In "The Weatherman is Not a Moron," Nate Silver gives a fascinating tour of how forecast models have evolved and delves into how uncertainty is communicated to the public.
First up is the idea of modeling and an idea that Hari Selden himself would feel at home with. Snip:
"In 1814, the French mathematician Pierre-Simon Laplace postulated that the movement of every particle in the universe should be predictable as long as meteorologists could know the position of all those particles and how fast they are moving. Unfortunately, the number of molecules in the earth’s atmosphere is perhaps on the order of 100 tredecillion, which is a 1 followed by 44 zeros. To make perfect weather predictions, we would not only have to account for all of those molecules, but we would also need to solve equations for all 100 tredecillion of them at once."
Strikingly, it's the integration of the unknown into models that is making them more accurate.

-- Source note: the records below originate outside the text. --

(** The fifth put of a burst finds the flush channel full; its memtable is
    never flushed and hides a later value of the key. *)
Theorem engine_full_channel_stale :
  let burst := put_ops 1000 "k" "1" false ++ put_ops 1000 "k" "2" false ++ put_ops 1000 "k" "3" false ++
    put_ops 1000 "k" "4" false ++ put_ops 1000 "x" "old" false ++ flush_ops 5 ++ put_ops 1000 "x" "new" false ++
    flush_ops 6 ++ flush_ops 7 ++ flush_ops 8 ++ flush_ops 9 in
  let s := run_result 1 burst in
  st_stalls s = 1 /\ en_flushCh (st_engine s) = [] /\ get_value "x" s = Some (inr (Some (bytes_of_string "old"))) /\
  scan_values "x" "z" s = Some [("x", bytes_of_string "new")].
Proof. vm_compute. done. Qed.

(** Two concurrent puts of a key may reach the memtable in the other order
    than the log. *)
Theorem engine_log_order_differs :
  let ops := [EPutLog 1000 "x" (bytes_of_string "one") false; EPutLog 1000 "x" (bytes_of_string "two") false;
              EPutApply 1 [true]; EPutApply 0 [true]] in
  get_value "x" (run_result 1000 ops) = Some (inr (Some (bytes_of_string "one"))) /\
  fold_left apply_put (logged_puts demo_bits demo_hashes ops (demo_state 1000)) ∅ !! "x" = Some (Some (bytes_of_string "two")).
Proof. vm_compute. done. Qed.

(** The engine opened again on the files of a log that acknowledged a put. *)
Theorem engine_restart_forgets :
  let s := run_result 1000 (put_ops 1000 "a" "one" false) in
  get_value "a" s = Some (inr (Some (bytes_of_string "one"))) /\
  (r ← Engine_Open 1000 (mkEngineConfig 1000 1 2) (NewHLC "n1") (fun _ => []) (crash (fun _ => 1000%nat) (st_fs s)) (st_sst s);
   match r with (inr e, fs) => get_value "a" (engine_start e fs (st_sst s)) | _ => None end) = Some (inr None).
Proof. vm_compute. done. Qed.
(* ===== verification/StateMachine.v ===== *)
(** * StateMachine: applying the Raft log to the storage engine
    (hermesStateMachine in pkg/server/node.go)

    The state machine of a server decodes the commands of the committed
    entries and writes them to its engine.  A run interleaves the calls of the
    Raft node with the steps of the engine's workers and with reads, also
    between the two writes of one call. *)

From S2P Require Import Prelude Bytes Hlc RaftLog Raft RaftSpec RaftNode RaftSystem Command WalRecord Wal Skiplist SSTable Engine EngineSpec.

Inductive ApplyError :=
  | ErrInvalidCommand (index : Z) (err : CommandError)
  | ErrStorage (err : EngineError).

(** [Apply]: the error, the engine and the disk. *)
Definition Apply (ptMs : Z) (draws : list bool) (entry : LogEntry) (e : Engine) (fs : FS) : option (option ApplyError * Engine * FS) :=
  if bool_decide (le_Type entry = EntryNoop) || (zlen (le_Data entry) =? 0) then Some (None, e, fs)
  else
    match ValidateCommand (le_Data entry) with
    | Some err => Some (Some (ErrInvalidCommand (le_Index entry) err), e, fs)
    | None =>
        let '(key, value, deleted) := DecodeCommand (le_Data entry) in
        let put := if deleted : bool then Engine_Delete ptMs draws key e fs else Engine_Put ptMs draws key value e fs in
        match put with
        | Some (err, _, e, fs) => Some (ErrStorage <$> err, e, fs)
        | None => None
        end
    end.
(** An indirect probe never finds its target.  The helper waits for the
    answer of the target inside the receive loop, the only place that could
    receive it, so every helper reports a failure, no indirect probe in any
    reachable cluster ever succeeds, and each lost ping ends in a suspicion. *)
Theorem swim_indirect_never_succeeds (c : gmap string SwimNode) (k : string) (n : SwimNode) (Hc : cluster_reach Erfc Log10 c) (Hk : c !! k = Some n) :
  nd_indirect n = [] /\ (forall x, x ∈ nd_acks n -> x.2 = false) /\
  (forall m, in_net c m -> sm_Type m = MsgPingReqAck -> target_suspected m = true).
Proof.
  pose proof (cluster_reach_inv _ Hc) as Hinv. split_and!; [apply (Hinv _ _ Hk)..|].
  intros m Hm Hty. destruct (cluster_net _ _ _ Hinv Hk m Hm) as [[_ Hok] _]. rewrite Hty in Hok. apply Hok.
Qed.

(** A suspected node never learns of it: updates about itself are not applied,
    its own record stays alive in the first incarnation, and the branch that
    would refute the suspicion is never taken. *)
Theorem swim_never_refutes c k n : cluster_reach Erfc Log10 c -> c !! k = Some n -> member_view (sw_memberList (nd_swim n)) k = Some (StateAlive, 1).
Proof.
  intros Hc Hk. pose proof (lo_self _ _ (si_local _ _ _ (ni_swim _ _ _ (cluster_reach_inv _ Hc _ _ Hk)))) as H. unfold ranks in H. unfold member_view.
  destruct (ml_members _ !! k) as [m|]; [|done]. injection H as Hr. apply rank_inj in Hr as [Hi Hs]. cbn. by rewrite Hi Hs.
Qed.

Like stock traders, meteorologists have begun to play the odds, acknowledging that they're an inherent part of the system.
Unfortunately, communicating that uncertainty carries cultural baggage, motivating experts to hold back their full analysis. Private sector forecasters have a "wet" bias for predictions of rain, because the public is happy if it's sunny when rain is predicted, and angry if it rains when sun is forecast. In a more serious situation, Silver reports there was a storm in 1997 in Grand Forks North Dakota where the forecast's margin of error wasn't shared with the public. The result? Millions in damage that could have been averted through mitigation efforts like sandbagging.
"The forecasters later told researchers that they were afraid the public might lose confidence in the forecast if they had conveyed any uncertainty."